Thursday, July 31, 2008

Almost officially 4 weeks 7-30-08

Well, I just put Judah down for a nap in the swing--hopefully, he won't wake up right away. We are still in the eat (well, try to get him to eat while awake. he seems to eat for a few minutes then doze off again. I am constantly trying to wake him once he gets started nursing. It leaves me hoping/wondering if he has eaten enough.) wake then nap routine. His wake times are still not for very long and he certainly doesn't do much of anything during those times. Sometimes he is just fine and happy and at other times he acts very uncomfortable and no matter how I hold him or put him down he fusses. Overall he is a good baby. My problem is the lack of sleep (we are still waking up every three hours to eat) and the tether that is tied to me and Judah by breastfeeding. There isn't a day that goes by that I don't think about how much easier it will be when we switch over to formula. My goal is the same as with Elijah, 6 mo, and just like with Elijah I kept thinking to myself that I could easily shorten that goal! Ha! Now technically, it should be easier with Judah since I am not working full time but I have Elijah now and I trully don't know what I am going to do when Luke goes back to work! Yikes! That is such a scary thought!
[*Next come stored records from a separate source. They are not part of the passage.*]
(** ** Ticks, yields and priority changes *)

Lemma inv_by f s s' :
  sched_inv s -> tasks_by f s s' -> k_sched s' = k_sched s -> timer_arr (k_timers s') = timer_arr (k_timers s) ->
  (forall p t, p ∈ task_array (k_sched s) -> p <> 0 -> k_tasks s !! p = Some t -> 0 <= counter t -> task_ok t ->
     task_ok (f p t) /\ preempt_count (f p t) = preempt_count t
     /\ (state t = TASK_STATE_RUNNING -> state (f p t) = TASK_STATE_RUNNING)
     /\ (1 <= priority t -> 1 <= priority (f p t)) /\ 0 <= counter (f p t)) ->
  sched_inv s'.
Proof.
  intros [W B P] F Es Et H. destruct W as [L C Pt I [Tl Tw]]. split.
  - split; rewrite ?Es; try done.
    + intros p Hp. destruct (Pt p Hp) as [->|(Hp0 & t & E & O)]; [by left|right]. split; [done|].
      exists (f p t). rewrite F, E. split; [done|].
      destruct (B p t Hp ltac:(lia) E) as [_ B2]. apply H; [done|lia|done..].
    + split; rewrite Et; [done|]. eapply Forall_impl; [exact Tw|]. intros t Ht Hp.
      rewrite F. destruct (Ht Hp) as [? ->]. eauto.
  - intros p t' Hp Hp0 E'. rewrite Es in *. rewrite F in E'. destruct (k_tasks s !! p) as [t|] eqn:E; cbn in E'; [|done].
    injection E' as <-. destruct (Pt p Hp) as [|(_ & t1 & E1 & O)]; [done|]. rewrite E in E1. injection E1 as <-.
    destruct (B p t Hp Hp0 E) as [B1 B2]. destruct (H p t Hp Hp0 E B2 O) as (_ & -> & _ & _ & ?). done.
  - destruct P as (p & t & Hp & Hp0 & E & Hs & Hpr). destruct (B p t Hp Hp0 E) as [B1 B2].
    destruct (Pt p Hp) as [|(_ & t1 & E1 & O)]; [done|]. rewrite E in E1. injection E1 as <-.
    destruct (H p t Hp Hp0 E B2 O) as (_ & _ & H3 & H4 & _). exists p, (f p t). rewrite Es, F, E. auto 10.
Qed.

(** The running task gives up its credit. *)
Definition yielded (s : kstate) : kstate := with_tasks (alter (set_counter 0) (current (k_sched s)) (k_tasks s)) s.

Lemma yielded_inv s : sched_inv s -> sched_inv (yielded s).
Proof.
  intros I. eapply inv_by; [done|intros q; apply alter_by|done|done|]. intros p t _ _ _ C [O1 O2]. cbv beta.
  unfold task_ok, MAX_COUNTER in *. destruct (p =? _); cbn; auto with lia.
Qed.

Lemma _schedule_inv s : sched_inv s ->
  exists r p, _schedule s = Ok tt (switched s r p) /\ sched_inv (switched s r p)
    /\ p ∈ task_array (k_sched s) /\ 0 < p.
Proof.
  intros [W B P]. destruct (current_slot s W) as (start & Hst & E).
  pose proof (after_check_progress s P) as R.
  destruct (_schedule_run s start W R Hst E) as (r & i & c & p & Run & _ & _ & _ & Ep & Hp).
  exists r, p. apply list_elem_of_lookup_2 in Ep. split; [done|]. split; [by apply switched_inv|]. done.
Qed.

Lemma schedule_yields s : sched_inv s -> schedule s = _schedule (yielded s).
Proof.
  intros [W _ _]. destruct (current_task s W) as (t & E & _). unfold schedule, get_current_task. rewrite bind_get.
  by rewrite (bind_ok _ _ _ _ _ (modify_alter _ _ _ _ E)).
Qed.

(** The tick's bookkeeping, before it decides whether to schedule. *)
Definition ticked (s : kstate) : kstate :=
  with_timers (TimerGlobals (timer_arr (k_timers s)) (u64 (current_tick (k_timers s) + 1)))
    (with_tasks (alter (fun t => set_counter (s64 (counter t - 1)) t) (current (k_sched s)) (k_tasks s)) s).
Anyway, there are my thoughts for the moment!

Sunday, July 27, 2008

Making this a true blog

so here i am, beginning of week four of Judah's life and am having a hard time. i currently have mastitis, feel physically weak and emotionally worn out. judah is still in the sleep for 3-4 hour period then wake up to eat phase. that is bad enough as it is but it gets worse--he doesn't just wake up, eat then sleep, he eats and won't sleep until an hour or more later.
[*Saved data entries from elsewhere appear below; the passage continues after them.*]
(* ===== verification/Paging.v ===== *)
(** * Page tables (src/mm/paging.c, include/mm/paging.h, include/arm/mmu.h)

    The operations, over any page allocator of PageAlloc.v.  Tables live in
    physical pages that the kernel reads and writes through its linear alias at
    [VIRTUAL_ADDRESS_START].  [mm_t] is part of the task structure. *)

From S2P Require Export PageAlloc Sched.

Definition PAGE_MASK : Z := 0xfffffffffffff000.
Definition PTRS_PER_TABLE : Z := Z.shiftl 1 TABLE_SHIFT.
Definition PGD_SHIFT : Z := PAGE_SHIFT + 3 * TABLE_SHIFT.
Definition PUD_SHIFT : Z := PAGE_SHIFT + 2 * TABLE_SHIFT.
Definition PMD_SHIFT : Z := PAGE_SHIFT + TABLE_SHIFT.
Definition MM_TYPE_PAGE_TABLE : Z := 3.
Definition MM_TYPE_PAGE : Z := 3.
Definition MT_NORMAL_NC : Z := 1.
Definition MM_ACCESS : Z := Z.shiftl 1 10.
Definition MM_ACCESS_PERMISSION : Z := Z.shiftl 1 6.
Definition MMU_PTE_FLAGS : Z :=
  Z.lor (Z.lor (Z.lor MM_TYPE_PAGE (Z.shiftl MT_NORMAL_NC 2)) MM_ACCESS) MM_ACCESS_PERMISSION.

(** [(virt_adr >> shift) & (PTRS_PER_TABLE - 1)] *)
Definition table_index (shift virt_adr : Z) : Z := Z.land (Z.shiftr virt_adr shift) (PTRS_PER_TABLE - 1).
(** [&table[idx]], the table given by its kernel address. *)
Definition table_slot (table idx : Z) : Z := ptr_add table (8 * idx).

Section paging.
Context `{O : PageOps}.

(** Returns the next table and the value of [*new_table]. *)
Definition map_table (table shift virt_adr : Z) : K (Z * Z) :=
  let idx := table_index shift virt_adr in
  e ← load64 (table_slot table idx);
  if e =? 0 then
    next_level_table ← next_free_page;
    let entry := Z.lor next_level_table MM_TYPE_PAGE_TABLE in
    _ ← store64 (table_slot table idx) entry;
    mret (next_level_table, 1)
  else
    e ← load64 (table_slot table idx);
    mret (Z.land e PAGE_MASK, 0).

Definition map_table_entry (table_entry virt_adr phys_adr : Z) : K unit :=
  let idx := table_index PAGE_SHIFT virt_adr in
  let entry := Z.lor phys_adr MMU_PTE_FLAGS in
  store64 (table_slot table_entry idx) entry.

(** [task->mm.kernelpages[++task->mm.kernelpages_count] = page] *)
Definition add_kernelpage (task page : Z) : K unit :=
  t ← get_task task;
  let mm := t_mm t in
  let n := s32 (kernelpages_count mm + 1) in
  if (0 <=? n) && (n <? MAX_PROCESS_PAGES) then
    put_task task (set_mm (Mm (pagedirectory mm) (userpages_count mm) (userpages mm) n
      (<[Z.to_nat n := page]> (kernelpages mm))) t)
  else fail OutOfBounds.
(** [task->mm.userpages[task->mm.userpages_count++] = p] *)
Definition add_userpage (task : Z) (p : user_page) : K unit :=
  t ← get_task task;
  let mm := t_mm t in
  let n := userpages_count mm in
  if (0 <=? n) && (n <? MAX_PROCESS_PAGES) then
    put_task task (set_mm (Mm (pagedirectory mm) (s32 (n + 1)) (<[Z.to_nat n := p]> (userpages mm))
      (kernelpages_count mm) (kernelpages mm)) t)
  else fail OutOfBounds.

Definition set_pagedirectory (task page : Z) : K unit :=
  modify_task task (fun t => let mm := t_mm t in
    set_mm (Mm page (userpages_count mm) (userpages mm) (kernelpages_count mm) (kernelpages mm)) t).

(** One level of [map_page]: the next table, recorded when it is new. *)
Definition map_level (task table shift virt_adr : Z) : K Z :=
  r ← map_table (u64 (table + VIRTUAL_ADDRESS_START)) shift virt_adr;
  let '(next, new_table) := (r : Z * Z) in
  _ ← when (negb (new_table =? 0)) (add_kernelpage task next);
  mret next.

Definition map_page (task virt_adr page : Z) : K unit :=
  t ← get_task task;
  _ ← when (pagedirectory (t_mm t) =? 0)
    (pgd ← next_free_page;
     _ ← set_pagedirectory task pgd;
     t ← get_task task;
     add_kernelpage task (pagedirectory (t_mm t)));
  t ← get_task task;
  let page_directory := pagedirectory (t_mm t) in
  pud ← map_level task page_directory PGD_SHIFT virt_adr;
  pmd ← map_level task pud PUD_SHIFT virt_adr;
  pte ← map_level task pmd PMD_SHIFT virt_adr;
  _ ← map_table_entry (u64 (pte + VIRTUAL_ADDRESS_START)) virt_adr page;
  add_userpage task (UserPage page virt_adr).

Definition allocate_kernel_page : K Z :=
  page ← next_free_page;
  if page =? 0 then mret 0 else mret (u64 (page + VIRTUAL_ADDRESS_START)).

Definition allocate_user_page (task virt_adr : Z) : K Z :=
  page ← next_free_page;
  if page =? 0 then mret 0
  else
    _ ← map_page task virt_adr page;
    mret (u64 (page + VIRTUAL_ADDRESS_START)).

(** [mmu m ttbr0 va]: the kernel address of the byte user address [va] designates
    under that table base, as the processor translates it. *)
Definition copy_page_body (mmu : mem -> Z -> Z -> option Z) (src task i : Z) : K (Z + Z) :=
  t ← get_task src;
  if i <? userpages_count (t_mm t) then
    up ← of_option OutOfBounds (userpages (t_mm t) !! Z.to_nat i);
    kernel_virtual_adr ← allocate_user_page task (virtual_adr up);
    if kernel_virtual_adr =? 0 then mret (inr (-1))
    else
      s ← get (fun s => s);
      from ← of_option (BadAccess (virtual_adr up)) (mmu (k_mem s) (ttbr0 (k_cpu s)) (virtual_adr up));
      _ ← memcpy kernel_virtual_adr from PAGE_SIZE;
      mret (inl (s32 (i + 1)))
  else mret (inr 0).
Definition copy_virtual_memory (mmu : mem -> Z -> Z -> option Z) (task : Z) : K Z :=
  src ← get_current_task;
  loop (copy_page_body mmu src task) 0.

Definition do_mem_abort (addr esr : Z) : K Z :=
  let dfs := Z.land esr 63 in
  if Z.land dfs 60 =? 4 then
    page ← next_free_page;
    if page =? 0 then mret (-1)
    else
      cur ← get_current_task;
      _ ← map_page cur (Z.land addr PAGE_MASK) page;
      mret 0
  else mret (-1).

End paging.

(** ** What the tables say: the lookup *)

(** The table entry a virtual address selects at a level. *)
Definition level_shift (n : nat) : Z := PAGE_SHIFT + Z.of_nat n * TABLE_SHIFT.
Definition entry_addr (table idx : Z) : Z := table + VIRTUAL_ADDRESS_START + 8 * idx.

(** [walk n m table va] follows [n + 1] levels; [None] at an empty entry. *)
Fixpoint walk (n : nat) (m : mem) (table va : Z) : option Z :=
  e ← ldn 8 m (entry_addr table (table_index (level_shift n) va));
  if e =? 0 then None
  else match n with
  | O => Some (Z.land e PAGE_MASK)
  | S n => walk n m (Z.land e PAGE_MASK) va
  end.

(** The page a task's tables give for a virtual address. *)
Definition translate (s : kstate) (task va : Z) : option Z :=
  t ← k_tasks s !! task;
  if pagedirectory (t_mm t) =? 0 then None else walk 3 (k_mem s) (pagedirectory (t_mm t)) va.

Definition va_indices (va : Z) : list Z :=
  [table_index PGD_SHIFT va; table_index PUD_SHIFT va; table_index PMD_SHIFT va; table_index PAGE_SHIFT va].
right this minute i've recovered from a little emotional breakdown which unfortunately has brought on a headache. :( i am nursing judah again and again he is half nursing half dozing off--he is master at this.

I decided to make this a real blog so that if i ever get the crazy idea to have another child that I would then make a very informed decision as I had forgotten what it is like to have a newborn.